Democrats make up nearly half of registered voters; independent registration has declined in recent years.
- The share of registered voters who are Democrats (46.9%) has increased from 2019 (43.1%), the year leading up to the last presidential election, while the share of Republicans (23.8%) has stayed steady (23.6% in 2019).
- The share of voters who say they are independent (also known as “decline to state” or “no party preference”) is 22.5% and has declined since 2019 (28.3%). Meanwhile, the shares registering with a minor political party have increased from 5.1% in 2019 to 6.8% today.
- Twenty years ago, during the lead up to the 2004 presidential election, Republicans made up a much higher share of the electorate (35.2% in February 2003) than today, while independents (15.3%) made up a lower share. The Democratic share (44.4%) in 2003 was slightly lower than it is today.
Most independent likely voters lean toward a major party and many are ideologically moderate.
- In our surveys over the past year, independent likely voters have been more likely to lean Democratic (47%) than Republican (26%); 27% did not lean toward either party.
- These shares are similar to 2019, when 43% leaned Democratic, 31% leaned Republican, and 26% did not lean toward either party.
- Independent likely voters are much more likely to be moderate (46%) than liberal (32%) or conservative (22%). In contrast, 24% of Republican likely voters say they are moderate (72% conservative, 4% liberal), while 30% of Democratic likely voters describe themselves as moderate (60% liberal, 10% conservative).
Likely voters are disproportionately white; Democratic likely voters are more diverse.
- Whites make up only 39% of California’s adult population but comprise 52% of likely voters. In contrast, Latinos make up 36% of the state’s adult population but only 25% of likely voters. The shares of Asian American (13%) and African American (6%) likely voters are roughly proportionate to their shares of the state’s adult population—16% for Asian Americans and 6% for African Americans.
- More than four in ten (44%) Democratic likely voters are white; 30% are Latino, 14% are Asian American, and 8% are African American.
- A strong majority (66%) of Republican likely voters are white; relatively few are Latino (18%), Asian American (11%), or African American (1%).
- Among independents, 50% are white, 23% are Latino, 19% are Asian American, and 5% are African American.
Many demographic traits of likely voters differ across parties.
- Independents (21%) and Democrats (22%) are much more likely than Republicans (9%) to be young adults (age 18 to 34), while Republicans (61%) are much more likely than Democrats (48%) or independents (43%) to be age 55 and older.
- Democratic likely voters are much more likely to be women (57%) than men (43%), while independents are far more likely to be men (61%) than women (39%); Republicans (50% men, 50% women) are evenly divided.

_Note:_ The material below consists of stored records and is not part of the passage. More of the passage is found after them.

Lemma copy_buf_spec (t s : option buf) n :
  buf_wf n t -> buf_wf n s ->
  exists t', copy_buf t s n = Some (Some t') /\ b_ptr <$> t = Some (b_ptr t') /\
    b_data <$> s = Some (b_data t') /\ len (b_data t') = n.
Proof.
  intros (bt & -> & Ht) (bs & -> & Hs). unfold copy_buf.
  rewrite mem_read_all by done. simpl.
  rewrite mem_write_total by lia. simpl. rewrite drop_ge, app_nil_r by lia.
  eexists. split; [done|]. done.
Qed.

Lemma cipher_wf_bufs n c :
  cipher_wf n c <-> buf_wf n (key c) /\ buf_wf n (hmac_key c).
Proof.
  split.
  - intros (k & hk & ? & ? & ? & ?). split; by eexists.
  - intros [(k & ? & ?) (hk & ? & ?)]. by exists k, hk.
Qed.

(** [set_pass]: the old passphrase is given back, the new one is a copy. *)
Lemma cipher_ctx_set_pass_spec c zKey nKey h l L :
  owns h (opt_alloc (pass c) (pass_sz c) ++ l) L ->
  (forall z, zKey = Some z -> nKey <= len z) ->
  exists rc c' h', sqlcipher_cipher_ctx_set_pass c zKey nKey h = Some (rc, c', h') /\
    owns h' (opt_alloc (pass c') (pass_sz c') ++ l) L /\
    key c' = key c /\ hmac_key c' = hmac_key c /\ derive_key c' = derive_key c /\
    pass_wf c' /\ (rc = SQLITE_OK \/ rc = SQLITE_NOMEM) /\
    (rc = SQLITE_OK ->
     match zKey with
     | Some z => if 0 <? nKey then b_data <$> pass c' = Some (take (Z.to_nat nKey) z) /\
                                   pass_sz c' = nKey
                 else pass c' = None /\ pass_sz c' = 0
     | None => pass c' = None /\ pass_sz c' = 0
     end).
Proof.
  intros Ho Hz. unfold sqlcipher_cipher_ctx_set_pass.
  apply owns_free_opt in Ho as (h1 & -> & Ho).
  destruct zKey as [z|]; [|do 3 eexists; split_and!; try done; by left].
  specialize (Hz z eq_refl).
  destruct (Z.ltb_spec 0 nKey) as [Hpos|Hpos];
    [|do 3 eexists; split_and!; try done; by left].
  destruct (owns_alloc_buf _ _ _ nKey Ho ltac:(lia)) as (r & h2 & -> & Ho2 & Hlr).
  destruct r as [b|]; [|do 3 eexists; split_and!; try done; by right].
  specialize (Hlr b eq_refl). rewrite take_mem_read by lia.
  assert (Hlen : length (take (Z.to_nat nKey) z) = length (b_data b))
    by (rewrite length_take; lia).
  rewrite mem_write_total by lia. simpl. rewrite drop_ge, app_nil_r by lia.
  do 3 eexists. split_and!; try done; [|by left]. split; simpl; lia.
Qed.
(** Register the provider that is compiled in, unless the application has done so. *)
Definition init_provider (e : answers) (s : proc) : option (Z * proc) :=
  if sqlcipher_get_provider (g_reg s) <>? NULL then init_random e s else
  let? (r, h) := sqlcipher_malloc (an_os e (g_heap s) (HEAP_ROUNDUP sizeof_provider))
                   sizeof_provider (g_heap s) in
  let s := with_heap h s in
  match r with
  | None => init_error_path e s NULL false SQLITE_NOMEM
  | Some provider =>
      let '(rc, n) := an_setup e in
      let reg := g_reg s in
      let reg := Reg (<[provider := n]> (r_mem reg)) (default_provider reg) (r_inits reg) in
      let s := with_reg reg s in
      if rc <>? SQLITE_OK then init_error_path e s provider false rc else
      let? (rc, reg) := sqlcipher_register_provider (an_init e) reg provider in
      let s := with_reg reg s in
      if rc <>? SQLITE_OK then init_error_path e s provider false rc else init_random e s
  end.

Definition sqlcipher_extra_init (e : answers) (s : proc) : option (Z * proc) :=
  let s := with_master (g_master s + 1) s in
  if sqlcipher_init s then Some (SQLITE_OK, with_master (g_master s - 1) s) else
  let s := with_once true (default_log e (g_log s)) s in
  let? (ok, ms, live) := mutex_alloc_loop e (sqlcipher_static_mutex s) (g_mutexes s) in
  let s := with_mutexes ms live s in
  if negb ok then init_error_path e s NULL false SQLITE_NOMEM else
  let? h := (if h_base (g_heap s) =? NULL
             then region_loop (region_fuel (g_heap s)) e (g_heap s) else Some (g_heap s)) in
  let s := with_heap h s in
  if h_base h =? NULL then init_error_path e s NULL false SQLITE_NOMEM else
  init_provider e s.

(** ** Shutdown *)

(** Call the [shutdown] of each registered provider and free it. *)
Fixpoint shutdown_providers (fuel : nat) (addr : Z) (s : proc) (provider : Z) : option proc :=
  match fuel with
  | O => None
  | S fuel =>
      if provider =? NULL then Some s else
      let? n := r_mem (g_reg s) !! provider in
      let next := pn_next n in
      let s := if pn_shutdown n then with_shutdowns (provider :: g_shutdowns s) s else s in
      let? s := free_provider addr provider s in
      shutdown_providers fuel addr s next
  end.

(** Each round frees one structure. *)
Definition sqlcipher_extra_shutdown (addr : Z) (s : proc) : option proc :=
  let? s :=
    (if negb (sqlcipher_init s) || sqlcipher_shutdown s then Some s else
     let? s := free_mask addr s in
     let? s := shutdown_providers (S (size (r_mem (g_reg s)))) addr s
                 (default_provider (g_reg s)) in
     let s := with_reg (Reg (r_mem (g_reg s)) NULL (r_inits (g_reg s))) s in
     let? s := free_region addr s in
     free_mutexes s) in
  Some (with_error SQLITE_ERROR (with_flags false true s)).

(** The state of a process that has not used SQLCipher yet, with [sys] allocated by others. *)
Definition heap0 (rng : xoshiro) (sys : gmap Z bytes) : heap :=
  Heap NULL SQLCIPHER_PRIVATE_HEAP_SIZE_DEFAULT ∅ [] 0 0 0 0 0 0 rng sys.
Definition proc0 (sys : gmap Z bytes) (mutexes : gset Z) : proc :=
  Proc false false SQLITE_ERROR false (Log false SQLCIPHER_LOG_NONE false NULL)
    (replicate 8 NULL) (heap0 (Xo 0 0 0 0) sys) NULL (Reg ∅ NULL []) 0 mutexes 0 [] false.

(** ** Assumptions on the answers *)

(** [sqlite3_mutex_alloc] answers mutexes that are new. *)
Definition mutexes_fresh (e : answers) (M : gset Z) : Prop :=
  (forall i p, an_mutex e i = Some p -> p <> NULL /\ p ∉ M) /\
  (forall i j p, an_mutex e i = Some p -> an_mutex e j = Some p -> i = j).

(** [sqlite3_malloc64] answers a block that overlaps no other one. *)
Definition os_law (os : heap -> Z -> option Z) : Prop := forall h n p, os h n = Some p ->
  0 < p /\ h_sys h !! p = None /\
  (h_base h = NULL \/ p + n <= h_base h \/ h_base h + h_sz h <= p) /\
  (forall q b, h_sys h !! q = Some b -> q + len b <= p \/ p + n <= q).

(** ** Mutexes *)

(** The slots hold distinct mutexes besides those of [M], the rest is null. *)
Definition held (M : gset Z) (ms : list Z) (live : gset Z) : Prop :=
  exists L n, ms = L ++ replicate n NULL /\ (length L + n)%nat = 8%nat /\ NoDup L /\
    Forall (fun p => p <> NULL /\ p ∉ M) L /\ live = list_to_set L ∪ M.
(** ** Buffers that keep their allocation *)

(** [b'] is the allocation [b], with [n] bytes in it. *)
Definition keeps (n : Z) (b b' : option buf) : Prop :=
  buf_wf n b' /\ b_ptr <$> b' = b_ptr <$> b.

Lemma keeps_refl n b : buf_wf n b -> keeps n b b.
Proof. done. Qed.
Lemma keeps_trans n b1 b2 b3 : keeps n b1 b2 -> keeps n b2 b3 -> keeps n b1 b3.
Proof. intros [? ?] [? ?]. split; [done|congruence]. Qed.
Lemma keeps_wf n b b' : keeps n b b' -> buf_wf n b'.
Proof. by intros []. Qed.

Lemma keeps_data n b d : buf_wf n (Some b) -> length d = length (b_data b) ->
  keeps n (Some b) (Some (Buf (b_ptr b) d)).
Proof.
  intros (b' & [= <-] & Hl) Hd. split; [|done]. eexists. split; [done|]. simpl. lia.
Qed.

Lemma keeps_opt_alloc n b b' m : keeps n b b' -> opt_alloc b' m = opt_alloc b m.
Proof. intros [_ E]. by apply opt_alloc_ptr. Qed.

(** ** The form of a passphrase *)

(** The passphrase is a BLOB literal: x or X, quote, an even number of hexadecimal
    digits, quote. *)
Definition is_blob (pb : bytes) : bool :=
  (5 <=? len pb) && (UpperToLower (pb !!! 0%nat) =? 120) &&
  (UpperToLower (pb !!! 1%nat) =? 39) && (pb !!! (length pb - 1)%nat =? 39) &&
  (Z.rem (len pb - 3) 2 =? 0) && forallb hexchar (take (length pb - 3) (drop 2 pb)).

Lemma strnicmp_blob (a : bytes) :
  (2 <= length a)%nat ->
  exists d, sqlite3_strnicmp (Some a) (Some [120; 39; 0]) 2 = Some d /\
    (d =? 0) = (UpperToLower (a !!! 0%nat) =? 120) && (UpperToLower (a !!! 1%nat) =? 39).
Proof.
  intros Ha. destruct a as [|c0 [|c1 a]]; simpl in Ha; try lia.
  unfold sqlite3_strnicmp. change (Z.to_nat 2) with 2%nat. cbn [strnicmp_loop].
  change (UpperToLower 120) with 120. change (UpperToLower 39) with 39.
  assert (Hz : forall c t, t <> 0 -> (c <>? 0) && (UpperToLower c =? t) = (UpperToLower c =? t)).
  { intros c t Ht. destruct (Z.eqb_spec c 0) as [->|]; [|done].
    symmetry. apply Z.eqb_neq. by change (UpperToLower 0) with 0. }
  rewrite !Hz by done.
  destruct (Z.eqb_spec (UpperToLower c0) 120) as [E0|E0]; simpl.
  - rewrite E0. destruct (Z.eqb_spec (UpperToLower c1) 39) as [E1|E1]; eexists;
      (split; [done|]); [done|]. apply Z.eqb_neq. lia.
  - rewrite (proj2 (Z.eqb_neq _ _) E0). eexists. split; [done|]. apply Z.eqb_neq. lia.
Qed.
Lemma codec_memory_safe_witness :
  exists res, sqlite3Codec demo_globals 0 (Xo 1 2 3 4) demo_ctx demo_heap demo_pg 7
      CODEC_READ_OP = Some res /\
    codec_wf (cr_ctx res) /\ owns (cr_heap res) (codec_allocs 5 (cr_ctx res)) [] /\
    length (cr_data res) = length demo_pg.
Proof.
  apply (codec_memory_safe demo_globals ltac:(done) 0 (Xo 1 2 3 4) demo_ctx 5).
  - exact demo_wf.
  - exact I.
  - split; intros p c [= <- <-]; by split.
  - exact demo_owns.
  - vm_compute. discriminate.
Defined.

Lemma codec_write_read_witness :
  exists res b res2, demo_write = Some res /\
    sqlite3Codec demo_globals 0 (cr_rng res) (cr_ctx res) (cr_heap res) (b_data b) 3
      CODEC_READ_OP = Some res2 /\
    cr_out res2 = OutData /\ take 504 (cr_data res2) = take 504 demo_pg.
Proof.
  pose proof demo_write_out as Eo. destruct demo_write as [res|] eqn:E; [|discriminate].
  injection Eo as Eo. unfold demo_write in E.
  assert (Hb : exists b, buffer (cr_ctx res) = Some b).
  { destruct (codec_ok demo_globals ltac:(done) 0 (Xo 1 2 3 4) demo_ctx 5 demo_heap demo_pg 3
      CODEC_WRITE_OP []) as (res' & E' & W & _); try exact demo_wf; try exact demo_owns.
    - exact I.
    - split; intros p c [= <- <-]; by split.
    - vm_compute. discriminate.
    - rewrite E' in E. injection E as ->. destruct (bw_buffer _ (cw_base _ W)) as (b & -> & _).
      by exists b. }
  destruct Hb as [b Hb]. exists res, b.
  destruct (codec_write_read demo_globals ltac:(done) 0 (Xo 1 2 3 4) demo_ctx 5 demo_heap demo_pg
    3 [] res b) as (res2 & E2 & O2 & _ & D2);
    [exact demo_wf|exact I|exact demo_keyed|exact demo_same_material|reflexivity|vm_compute; discriminate
    |exact demo_owns|reflexivity|discriminate|exact E|exact Eo|exact Hb|].
  exists res2. split; [reflexivity|]. split; [exact E2|]. split; [exact O2|exact D2].
Defined.

Lemma codec_error_sticky_witness :
  exists res, sqlite3Codec demo_globals 0 (Xo 1 2 3 4) (set_error SQLITE_ERROR demo_ctx) demo_heap
      demo_pg 7 CODEC_READ_OP = Some res /\
    error (cr_ctx res) = SQLITE_ERROR /\ bt_errCode (pBt (cr_ctx res)) = SQLITE_ERROR /\
    cr_heap res = demo_heap /\
    cr_out res = OutData /\ take 512 (cr_data res) = replicate 512 0.
Proof.
  exact (codec_error_sticky demo_globals 0 (Xo 1 2 3 4) (set_error SQLITE_ERROR demo_ctx) demo_heap
    demo_pg 7 CODEC_READ_OP ltac:(discriminate) ltac:(split; vm_compute; discriminate)).
Defined.

(** ** The plaintext header is not checked again *)

(** A sequence of configuration calls that all report success. *)
Fixpoint config_all (ops : list config_op) (ctx : codec_ctx demo_provider) (h : ledger)
  : option (codec_ctx demo_provider * ledger) :=
  match ops with
  | [] => Some (ctx, h)
  | op :: ops' =>
      let? (rc, ctx, h) := config_run op ctx h in
      if rc =? SQLITE_OK then config_all ops' ctx h else None
  end.

Definition header_ops : list config_op :=
  [CfgPageSize 1024; CfgHeaderSize 1000; CfgPageSize 512].

Definition overrun_run : option (option codec_out) :=
  let? (ctx, h) := config_all header_ops demo_ctx demo_heap in
  Some (cr_out <$> sqlite3Codec demo_globals 0 (Xo 1 2 3 4) ctx h demo_pg 1 CODEC_WRITE_OP).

- Democrats (42%), independents (46%), and members of minor parties (50%) are somewhat more likely than Republicans (33%) to be college graduates. About one-quarter of both Democrats (22%) and Republicans (24%) have no college education.
- One in four Democrats (25%) have household incomes under $40,000, compared to about one in six Republicans (17%) and independents (17%). Half or more across partisan groups have annual incomes of $80,000 or more (51% Democrats, 51% minor party members, 55% independents, 59% Republicans).